The signal requirement for polyclonal B cell responses in the presence of T helper (T_h) cells, lipopolysaccharide (LPS), anti-Ig antibodies coupled to Sepharose beads (anti-Ig) and/or T cell supernatants (SN) was studied in a murine system using (a) low numbers of B cells/culture in order to reduce the effects of contaminating T_h cells and (b) defined sources of irradiated filler cells in the form of EL4 thymoma cells or cloned male H-Y antigen-specific T_h cells. The results demonstrate that for optimal proliferation as well as (protein A) plaque-forming cell (PFC) generation B cells required at least two activation signals in addition to factor(s) present in T_h or EL4 SN, i.e. either a specific (or concanavalin A-dependent nonspecific) T_h signal and anti-Ig or (in cultures with EL4 filler cells) LPS and anti-Ig.
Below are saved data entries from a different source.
(* ===== verification/NoticeBounds.v ===== *)
(** * The receiver's bounds on a notice

    Which notices may be approved: the limits on attachments, whose 64-bit
    total never overflows, and the access that resolves to local workspaces. *)

From S2P Require Import Prelude GoString Protocol Policy LocalStore ApprovalStore Binding BindingFacts ReceiverStores MutationStore Prog Service.

Local Open Scope Z_scope.

Section bounds.
Context `{UT : UnicodeTables} (cf : Config).

Definition total_size (l : list ArtifactDescriptor) : Z := foldr (λ d n, ad_SizeBytes d + n) 0 l.
Definition sized (d : ArtifactDescriptor) : Prop :=
  trim_space (ad_ArtifactID d) ≠ "" ∧ trim_space (ad_Name d) ≠ "" ∧ 0 <= ad_SizeBytes d <= MaxAttachmentBytes.
#[export] Instance sized_dec d : Decision (sized d).
Proof. unfold sized. apply _. Defined.

Lemma wrap64_small z : - 2 ^ 63 <= z < 2 ^ 63 → wrap64 z = z.
Proof. intros Hz. unfold wrap64. rewrite Z.mod_small by lia. lia. Qed.
Lemma total_size_bound l : Forall sized l → 0 <= total_size l <= Z.of_nat (length l) * MaxAttachmentBytes.
Proof. induction 1 as [|d l (_ & _ & Hd) _ IH]; cbn [total_size foldr length]; [lia|]. fold (total_size l). lia. Qed.

Lemma sized_test d : bool_decide (trim_space (ad_ArtifactID d) = "") || bool_decide (trim_space (ad_Name d) = "") ||
  (ad_SizeBytes d <? 0) || (MaxAttachmentBytes <? ad_SizeBytes d) = negb (bool_decide (sized d)).
Proof.
  apply eq_bool_prop_intro. rewrite !Is_true_true, !orb_true_iff, negb_true_iff, bool_decide_eq_false, !bool_decide_eq_true, !Z.ltb_lt.
  unfold sized. destruct (decide (trim_space (ad_ArtifactID d) = "")), (decide (trim_space (ad_Name d) = "")); split; try tauto; intros H;
    [destruct H as [[[?|?]|?]|?]; try tauto; lia|].
  destruct (decide (ad_SizeBytes d < 0)) as [?|Hlow]; [tauto|]. right. apply Z.nle_gt. intros Hhigh. apply H. split_and!; try done. lia.
Qed.

(** The loop adds exactly, as long as the sum fits. *)
Lemma attachments_check_spec l total : 0 <= total → total + Z.of_nat (length l) * MaxAttachmentBytes < 2 ^ 63 →
  attachments_check total l = if bool_decide (Forall sized l) then inr (total + total_size l) else inl ErrAttachmentMetadata.
Proof.
  revert total. induction l as [|d l IH]; intros total H0 Hmax; cbn [attachments_check].
  { rewrite bool_decide_true by constructor. cbn. by rewrite Z.add_0_r. }
  cbn [length] in Hmax. rewrite sized_test. destruct (decide (sized d)) as [Hd|Hd]; [rewrite (bool_decide_true (sized d)) by done|rewrite (bool_decide_false (sized d)) by done]; cbn [negb].
  - assert (0 <= ad_SizeBytes d <= MaxAttachmentBytes) as Hs by apply Hd. unfold MaxAttachmentBytes in *.
    rewrite wrap64_small by lia. rewrite IH by (unfold MaxAttachmentBytes; lia). cbn [total_size foldr]. fold (total_size l).
    assert (total + ad_SizeBytes d + total_size l = total + (ad_SizeBytes d + total_size l)) as -> by lia.
    by rewrite (bool_decide_ext (Forall sized (d :: l)) (Forall sized l)) by (rewrite Forall_cons; tauto).
  - rewrite bool_decide_false; [done|]. by intros [? _]%Forall_cons.
Qed.
Lemma attachment_bytes_exact l : Forall sized l → Z.of_nat (length l) <= MaxAttachments → attachment_bytes l = total_size l.
Proof.
  intros Hl Hn. unfold attachment_bytes, MaxAttachments in *.
  assert (∀ total, 0 <= total → total + Z.of_nat (length l) * MaxAttachmentBytes < 2 ^ 63 →
    foldl (λ n d, wrap64 (n + ad_SizeBytes d)) total l = total + total_size l) as H; [|rewrite H; unfold MaxAttachmentBytes; lia].
  clear Hn. induction Hl as [|d l Hd Hl IH]; intros total H0 Hmax; [cbn; lia|]. cbn [foldl total_size foldr length] in *. fold (total_size l).
  assert (0 <= ad_SizeBytes d <= MaxAttachmentBytes) as Hs by apply Hd. unfold MaxAttachmentBytes in *.
  rewrite wrap64_small by lia. rewrite IH; lia.
Qed.

(** ** Access *)

(** The workspace an access asks for, under the recipient's policy. *)
Definition grants_access (a : RequestedAccess) (w : Workspace) : Prop :=
  cf_workspaces cf !! trim_space (ra_WorkspaceAlias a) = Some (wk_Path w) ∧
  if po_AllowWrites (cf_policy cf) then ra_Mode a = PermissionGuardedWrite ∧ wk_Mode w = WorkspaceWritable
  else (ra_Mode a = PermissionReadOnly ∨ ra_Mode a = PermissionGuardedWrite) ∧ wk_Mode w = WorkspaceReadOnly.
Abbreviation aliases l := ((λ a, trim_space (ra_WorkspaceAlias a)) <$> l).

Lemma resolve_step seen a l ws : resolve_loop cf seen (a :: l) = inr ws ↔
  (trim_space (ra_WorkspaceAlias a) ∉ seen) ∧
  ∃ w rest, grants_access a w ∧ resolve_loop cf ({[trim_space (ra_WorkspaceAlias a)]} ∪ seen) l = inr rest ∧ ws = w :: rest.
Proof.
  cbn [resolve_loop]. set (x := trim_space (ra_WorkspaceAlias a)). unfold grants_access. fold x. split.
  - destruct (cf_workspaces cf !! x) as [root|] eqn:Hx; [|done]. case_bool_decide as Hseen; [done|].
    destruct (_ && _) eqn:Hro; [done|]. destruct (negb _ && _ && _) eqn:Hmode; [done|].
    destruct (resolve_loop cf _ l) as [|rest] eqn:Hrest; [done|]. cbn. intros [= <-]. split; [done|].
    eexists (mkWorkspace root _), rest. split; [split; [exact eq_refl|]|done]. cbn.
    destruct (po_AllowWrites (cf_policy cf)), (ra_Mode a); cbn in *; repeat case_bool_decide; cbn in *; naive_solver.
  - intros (Hseen & [root m] & rest & [Hx Hm] & -> & ->). cbn in Hx, Hm. rewrite Hx, (bool_decide_false _ Hseen).
    destruct (po_AllowWrites (cf_policy cf)); [destruct Hm as [-> ->]; by vm_compute|].
    destruct Hm as [[-> | ->] ->]; by vm_compute.
Qed.
Lemma resolve_loop_spec l : ∀ seen ws, resolve_loop cf seen l = inr ws ↔
  NoDup (aliases l) ∧ Forall (λ x, x ∉ seen) (aliases l) ∧ Forall2 grants_access l ws.
Proof.
  induction l as [|a l IH]; intros seen ws.
  { cbn. split; [intros [= <-]; split_and!; constructor|]. by intros (_ & _ & ->%Forall2_nil_inv_l). }
  rewrite resolve_step. cbn [fmap list_fmap]. set (x := trim_space (ra_WorkspaceAlias a)). rewrite NoDup_cons, Forall_cons.
  assert (∀ y : string, y ∉ ({[x]} ∪ seen : gset string) ↔ y ≠ x ∧ y ∉ seen) as Hun by set_solver.
  split.
  - intros (Hx & w & rest & Hw & (Hn & Hs & Hr)%IH & ->). rewrite Forall_forall in Hs.
    split_and!; [|done|done|apply Forall_forall|by constructor].
    + intros Hin. by destruct (proj1 (Hun x) (Hs x Hin)).
    + intros y Hy. by apply Hun, Hs.
  - intros ((Hx & Hn) & (Hsx & Hs) & H2). split; [done|]. apply Forall2_cons_inv_l in H2 as (w & rest & Hw & Hr & ->).
    exists w, rest. split; [done|]. split; [|done]. apply IH. split_and!; [done| |done]. rewrite Forall_forall in Hs |- *.
    intros y Hy. apply Hun. split; [|by apply Hs]. by intros ->.
Qed.

(** C30. A notice may be approved exactly when its attachments can be handled
    (a manager is present, at most [MaxAttachments], each identified and at
    most [MaxAttachmentBytes], together at most [MaxRequestPayloadBytes]) and
    its access names each local workspace at most once, in a mode the policy
    can enforce (only guarded writes when writes are allowed).  The 64-bit
    sums of the check and of the approval candidate are then the true total. *)
Theorem validate_notice_correct n :
  let l := nt_Attachments n in
  (validateNotice cf n = inr () ↔
    (l ≠ [] → cf_artifacts cf = true) ∧ Z.of_nat (length l) <= MaxAttachments ∧ Forall sized l ∧
    total_size l <= MaxRequestPayloadBytes ∧
    ∃ ws, NoDup (aliases (nt_RequestedAccess n)) ∧ Forall2 grants_access (nt_RequestedAccess n) ws) ∧
  (validateNotice cf n = inr () → attachment_bytes l = total_size l ∧ 0 <= attachment_bytes l <= MaxRequestPayloadBytes).
Proof.
  intros l. assert (validateNotice cf n = inr () ↔
    (l ≠ [] → cf_artifacts cf = true) ∧ Z.of_nat (length l) <= MaxAttachments ∧ Forall sized l ∧
    total_size l <= MaxRequestPayloadBytes ∧
    ∃ ws, NoDup (aliases (nt_RequestedAccess n)) ∧ Forall2 grants_access (nt_RequestedAccess n) ws) as Hiff.
  { unfold validateNotice. fold l. destruct (_ && _) eqn:Hart.
    { split; [done|]. intros [Ha _]. apply andb_true_iff in Hart as [Hl Hc]. apply Z.ltb_lt in Hl.
      assert (l ≠ []) as Hne by (intros Hl'; rewrite Hl' in Hl; cbn in Hl; lia). by rewrite (Ha Hne) in Hc. }
    assert (l ≠ [] → cf_artifacts cf = true) as Ha.
    { intros Hne. destruct (cf_artifacts cf); [done|]. rewrite andb_true_r in Hart. apply Z.ltb_ge in Hart. destruct Hne. apply nil_length_inv. lia. }
    destruct (MaxAttachments <? Z.of_nat (length l)) eqn:Hn; [apply Z.ltb_lt in Hn; split; [done|]; intros (_ & ? & _); lia|].
    apply Z.ltb_ge in Hn. unfold MaxAttachments in Hn |- *.
    rewrite attachments_check_spec by (unfold MaxAttachmentBytes; lia). destruct (decide (Forall sized l)) as [Hs|Hs]; [rewrite (bool_decide_true (Forall sized l)) by done|rewrite (bool_decide_false (Forall sized l)) by done; split; [done|tauto]]. cbn [mbind sum_bind].
    destruct (MaxRequestPayloadBytes <? 0 + total_size l) eqn:Ht; [apply Z.ltb_lt in Ht; split; [done|]; intros (_ & _ & _ & ? & _); lia|].
    apply Z.ltb_ge in Ht. unfold resolveRequestedWorkspaces.
    destruct (resolve_loop cf ∅ (nt_RequestedAccess n)) as [e|ws] eqn:Hr; cbn [mbind sum_bind].
    - split; [done|]. intros (_ & _ & _ & _ & ws & Hnd & H2). exfalso.
      assert (resolve_loop cf ∅ (nt_RequestedAccess n) = inr ws) as Hr'; [|congruence].
      apply resolve_loop_spec. split_and!; try done. apply Forall_forall. set_solver.
    - apply resolve_loop_spec in Hr as (Hnd & _ & H2). split; [|done]. intros _. split_and!; [done|done|done|lia|by exists ws]. }
  split; [exact Hiff|]. intros (_ & Hn & Hs & Ht & _)%Hiff. rewrite attachment_bytes_exact by done. split; [done|].
  pose proof (total_size_bound l Hs). lia.
Qed.
End bounds.
(** Coverage is inclusion of access.  A ceiling covers a requested scope
    exactly when both are well formed, the attachment limits are within the
    ceiling's, and every requested workspace is one of the ceiling's with at
    least the requested mode; it is a preorder on well-formed scopes, so what
    a covered request covers is covered. *)
Theorem approval_scope_inclusion ceiling requested further :
  (approvalScopeCovers ceiling requested = true ↔
   ∃ c r, normalizeApprovalAccessScope ceiling = inr c ∧ normalizeApprovalAccessScope requested = inr r ∧ access_within c r) ∧
  (is_ok (normalizeApprovalAccessScope ceiling) = true → approvalScopeCovers ceiling ceiling = true) ∧
  (approvalScopeCovers ceiling requested = true → approvalScopeCovers requested further = true →
   approvalScopeCovers ceiling further = true).
Proof.
  split_and!; [apply covers_spec| |].
  - intros Hok. destruct (normalizeApprovalAccessScope ceiling) as [e|c] eqn:Hc; [done|].
    apply covers_spec. exists c, c. split_and!; [done|done|apply access_within_refl].
  - intros H1 H2. apply covers_spec in H1 as (c & r & Hc & Hr & Hcr).
    apply covers_spec in H2 as (r' & q & Hr' & Hq & Hrq). rewrite Hr in Hr'. injection Hr' as <-.
    apply covers_spec. exists c, q. split_and!; [done|done|by eapply access_within_trans].
Qed.

(** ** Grants *)

Lemma optional_value v n b :
  negb (bool_decide (v = "")) && negb (validApprovalValue v n b) = false → v = "" ∨ validApprovalValue v n b = true.
Proof. case_bool_decide; [by left|]. intros Hv%negb_false_iff. by right. Qed.

Lemma member_value c b c' : normalizeApprovalCandidate c b = inr c' →
  ((ca_RequesterMemberID c' = "" ∧ b = false) ∨ validApprovalValue (ca_RequesterMemberID c') 200 false = true) ∧
  (ca_ConversationID c' = "" ∨ validApprovalValue (ca_ConversationID c') 200 false = true).
Proof.
  unfold normalizeApprovalCandidate. intros H.
  destruct (b && _) eqn:H1; [done|]. destruct (_ && _) eqn:H2 in H; [done|].
  destruct (_ && _) eqn:H3 in H; [done|]. destruct (_ && _) eqn:H4 in H; [done|].
  destruct (normalizeApprovalAccessScope (ca_AccessScope c)) as [e|s] eqn:Hs; [done|]. injection H as <-.
  cbn [ca_RequesterMemberID ca_ConversationID]. split.
  - destruct b; [right; simpl in H1; by apply negb_false_iff in H1|].
    apply optional_value in H2 as [?|?]; [by left|by right].
  - by apply optional_value in H3.
Qed.

(** What a level takes from its subject, encoded into the payload. *)
Definition nul_free (s : string) : Prop := Forall (λ c, c ≠ zero) (bytes s).

Lemma level_free l : standing l = true → nul_free (level_string l).
Proof. destruct l; try done; intros _; unfold nul_free; repeat (apply Forall_cons; split; [done|]); apply Forall_nil_2. Qed.
Lemma level_string_inj l l' : standing l = true → standing l' = true → level_string l = level_string l' → l = l'.
Proof. by destruct l, l'. Qed.

Lemma payload_inj a l m c a' l' m' c' :
  Forall nul_free [au_Fingerprint a; au_RecipientAgentID a; level_string l; m; c] →
  Forall nul_free [au_Fingerprint a'; au_RecipientAgentID a'; level_string l'; m'; c'] →
  grant_payload a l m c = grant_payload a' l' m' c' →
  a = a' ∧ level_string l = level_string l' ∧ m = m' ∧ c = c'.
Proof.
  intros H1 H2 Heq. unfold grant_payload in Heq. apply (f_equal (split_byte zero)) in Heq.
  change nul with (String zero "") in Heq. rewrite !split_join in Heq; [|done|..|done|].
  - injection Heq as ? ? ? ? ?. destruct a, a'. simpl in *. by subst.
  - constructor; [|exact H2]. repeat (apply Forall_cons; split; [done|]). apply Forall_nil_2.
  - constructor; [|exact H1]. repeat (apply Forall_cons; split; [done|]). apply Forall_nil_2.
Qed.

(** The identity of a grant, and of a candidate at a level. *)
Definition subject_payload (a : ApprovalAuthority) (level : ApprovalLevel) (c : ApprovalCandidate) : string :=
  grant_payload a level (grant_member level c) (grant_conversation level c).
Definition gr_payload (g : ApprovalGrant) : string := subject_payload (gr_authority g) (gr_Level g) (gr_candidate g).

Lemma stable_id a l c : stableApprovalGrantID a l c = "grant_" +:+ sha256_hex (subject_payload a l c).
Proof. done. Qed.
Lemma prefix_inj (p a b : string) : p +:+ a = p +:+ b → a = b.
Proof. induction p as [|x p IH]; [done|]. intros H. apply IH. change (String x (p +:+ a) = String x (p +:+ b)) in H. congruence. Qed.

Lemma stable_id_valid a l c : validApprovalGrantID (stableApprovalGrantID a l c) = true.
Proof.
  rewrite stable_id. set (p := subject_payload a l c). unfold validApprovalGrantID, sha256_hex.
  change (drop_bytes 6 ("grant_" +:+ hex_encode (sha256 p))) with (hex_encode (sha256 p)).
  rewrite hex_decode_encode. unfold len. rewrite length_string_app, length_hex_encode, length_sha256.
  change (has_prefix ("grant_" +:+ hex_encode (sha256 p)) "grant_") with (String.prefix "" (hex_encode (sha256 p))).
  rewrite bool_decide_true by eauto. by destruct (hex_encode (sha256 p)).
Qed.

(** What validation says of a stored grant. *)
Lemma validate_inv g : validateApprovalGrant g = true →
  normalizeApprovalAuthority (gr_authority g) = inr (gr_authority g) ∧ standing (gr_Level g) = true ∧
  gr_GrantID g = stableApprovalGrantID (gr_authority g) (gr_Level g) (gr_candidate g) ∧
  grant_shape g (gr_candidate g) = true ∧ is_zero_time (gr_CreatedAt g) = false ∧
  normalizeApprovalCandidate (gr_candidate g) (negb (bool_decide (gr_Level g = ApprovalLevelAllAlways))) = inr (gr_candidate g).
Proof.
  unfold validateApprovalGrant. destruct (normalizeApprovalAuthority (gr_authority g)) as [e|a] eqn:Ha; [done|].
  destruct (normalizeApprovalCandidate (gr_candidate g) _) as [e|c] eqn:Hc; [by rewrite andb_false_r|].
  intros H. repeat match goal with H : _ && _ = true |- _ => apply andb_true_iff in H as [? ?] end.
  unfold sameApprovalAccessScope in *. orb_split.
  assert (c = gr_candidate g) as Hcg.
  { destruct c as [m d v [ra n z]]. unfold gr_candidate. simpl in *. destruct (gr_AccessCeiling g). simpl in *.
    rewrite !Z.eqb_eq in *. by subst. }
  subst c a. split_and!; try done.
Qed.

Lemma valid_payload_free g : validateApprovalGrant g = true →
  Forall nul_free [au_Fingerprint (gr_authority g); au_RecipientAgentID (gr_authority g); level_string (gr_Level g);
    grant_member (gr_Level g) (gr_candidate g); grant_conversation (gr_Level g) (gr_candidate g)].
Proof.
  intros (Ha & Hl & _ & _ & _ & Hc)%validate_inv. apply authority_valid in Ha as [Hf Hr].
  apply member_value in Hc as [Hm Hv].
  assert (∀ v : string, v = "" ∨ validApprovalValue v 200 false = true → nul_free v) as Hfree.
  { intros v [->|Hv']; [apply Forall_nil_2|by eapply valid_value_free]. }
  repeat (apply Forall_cons; split); [by eapply valid_value_free|by eapply valid_value_free|by apply level_free| | |apply Forall_nil_2].
  - apply Hfree. unfold grant_member. destruct (gr_Level g); try (by left); destruct Hm as [[? ?]|?]; auto.
  - apply Hfree. unfold grant_conversation. destruct (gr_Level g); auto.
Qed.

(** A grant made from normal data is valid. *)
Lemma normal_candidate_required c : normalizeApprovalCandidate c true = inr c → ca_RequesterMemberID c ≠ "".
Proof. intros Hc. apply member_value in Hc as [[[_ ?]|Hm] _]; [done|by eapply valid_value_nonempty]. Qed.

(** The fields of a candidate that a level keeps still normalise. *)
Lemma normal_candidate_part c m d v b :
  normalizeApprovalCandidate c true = inr c →
  (m = ca_RequesterMemberID c ∨ (m = "" ∧ b = false)) → (d = ca_RequesterDisplayName c ∨ d = "") →
  (v = ca_ConversationID c ∨ v = "") →
  normalizeApprovalCandidate (mkCandidate m d v (ca_AccessScope c)) b = inr (mkCandidate m d v (ca_AccessScope c)).
Proof.
  intros Hc Hm Hd Hv. unfold normalizeApprovalCandidate in *.
  destruct (true && _) eqn:H1 in Hc; [done|]. destruct (_ && _) eqn:H2 in Hc; [done|].
  destruct (_ && _) eqn:H3 in Hc; [done|]. destruct (_ && _) eqn:H4 in Hc; [done|].
  destruct (normalizeApprovalAccessScope (ca_AccessScope c)) as [e|s] eqn:Hs; [done|].
  apply (f_equal (λ r, match r with inr x => x | inl _ => c end)) in Hc.
  pose proof (f_equal ca_RequesterMemberID Hc) as Em. pose proof (f_equal ca_RequesterDisplayName Hc) as Ed.
  pose proof (f_equal ca_ConversationID Hc) as Ev. pose proof (f_equal ca_AccessScope Hc) as Es.
  cbn [ca_RequesterMemberID ca_RequesterDisplayName ca_ConversationID ca_AccessScope] in *.
  rewrite Em in H1, H2. rewrite Ev in H3. rewrite Ed in H4. cbn [andb] in H1. apply negb_false_iff in H1.
  assert (trim_space "" = "") as Ht by reflexivity.
  assert (trim_space m = m) as -> by (destruct Hm as [-> | [-> _]]; [exact Em|exact Ht]).
  assert (trim_space d = d) as -> by (destruct Hd as [-> | ->]; [exact Ed|exact Ht]).
  assert (trim_space v = v) as -> by (destruct Hv as [-> | ->]; [exact Ev|exact Ht]).
  rewrite Hs, Es. destruct Hm as [-> | [-> ->]], Hd as [-> | ->], Hv as [-> | ->]; rewrite ?H1, ?H2, ?H3, ?H4;
    rewrite ?andb_false_r; reflexivity.
Qed.

Lemma same_scope_refl s : sameApprovalAccessScope s s = true.
Proof. unfold sameApprovalAccessScope. by rewrite !Z.eqb_refl, bool_decide_true. Qed.

(** Validation, from the parts it checks. *)
Lemma validate_intro g :
  normalizeApprovalAuthority (gr_authority g) = inr (gr_authority g) → standing (gr_Level g) = true →
  is_zero_time (gr_CreatedAt g) = false →
  normalizeApprovalCandidate (gr_candidate g) (negb (bool_decide (gr_Level g = ApprovalLevelAllAlways))) = inr (gr_candidate g) →
  grant_shape g (gr_candidate g) = true →
  gr_GrantID g = stableApprovalGrantID (gr_authority g) (gr_Level g) (gr_candidate g) →
  validateApprovalGrant g = true.
Proof.
  intros Ha Hl Ht Hc Hs Hid. unfold validateApprovalGrant. rewrite Ha, Hc, Hl, Ht, Hs, Hid, stable_id_valid.
  change (gr_AccessCeiling g) with (ca_AccessScope (gr_candidate g)). rewrite same_scope_refl.
  by rewrite !bool_decide_true.
Qed.

Lemma new_grant_valid a level c t :
  normalizeApprovalAuthority a = inr a → standing level = true → normalizeApprovalCandidate c true = inr c →
  (level = ApprovalLevelConversation30m → ca_ConversationID c ≠ "") → is_zero_time t = false →
  validateApprovalGrant (newApprovalGrant a level c t) = true.
Proof.
  intros Ha Hl Hc Hconv Ht. pose proof (normal_candidate_required c Hc) as Hm.
  assert (gr_authority (newApprovalGrant a level c t) = a) as Hau by (by destruct a, level).
  assert (gr_Level (newApprovalGrant a level c t) = level) as Hlv by (by destruct level).
  apply validate_intro; rewrite ?Hau, ?Hlv; try done.
  - by destruct level.
  - destruct level; try done; apply (normal_candidate_part c _ _ _ _ Hc); cbn; auto.
  - unfold grant_shape. rewrite Hlv. destruct level; try done; simpl;
      rewrite ?(bool_decide_false (ca_RequesterMemberID c = "")), ?(bool_decide_false (ca_ConversationID c = "")) by auto;
      by rewrite ?bool_decide_true.
  - by destruct level.
Qed.

(** Two payloads that are not a collision name the same subject. *)
Definition no_collision (p q : string) : Prop := sha256_hex p = sha256_hex q → p = q.

Lemma same_id_subject g a level c :
  validateApprovalGrant g = true → gr_GrantID g = stableApprovalGrantID a level c →
  no_collision (gr_payload g) (subject_payload a level c) → standing level = true →
  Forall nul_free [au_Fingerprint a; au_RecipientAgentID a; level_string level; grant_member level c; grant_conversation level c] →
  gr_authority g = a ∧ gr_Level g = level ∧
  grant_member level (gr_candidate g) = grant_member level c ∧
  grant_conversation level (gr_candidate g) = grant_conversation level c.
Proof.
  intros Hv Hid Hnc Hl Hfree. pose proof (validate_inv g Hv) as (_ & Hlg & Hgid & _).
  rewrite Hgid, !stable_id in Hid. apply prefix_inj, Hnc in Hid. unfold gr_payload, subject_payload in Hid.
  apply payload_inj in Hid as (Ha & Hlev & Hm & Hc); [|by apply valid_payload_free|done].
  apply level_string_inj in Hlev; [|done|done]. rewrite Hlev in *. by split_and!.
Qed.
While confirming several previous studies, including our own, which showed a requirement for two activation signals in conjunction with T cell factors in antigen-specific B cell responses, the present system differs from previous polyclonal systems by showing nonoverlapping effects of LPS or a specific T_h signal on the one hand and anti-Ig on the other in the induction of growth factor responsiveness of B cells. In addition, limiting dilution analysis showed that in cultures with EL4 filler cells, LPS, anti-Ig and EL4 SN 1/8 surface Ig-positive cells generated > 10 PFC with a mean clone size of 70 PFC and indicated that only the B cells were limiting. This system using defined thymoma filler cells should be useful for assaying factors potentially replacing the LPS or anti-Ig signals.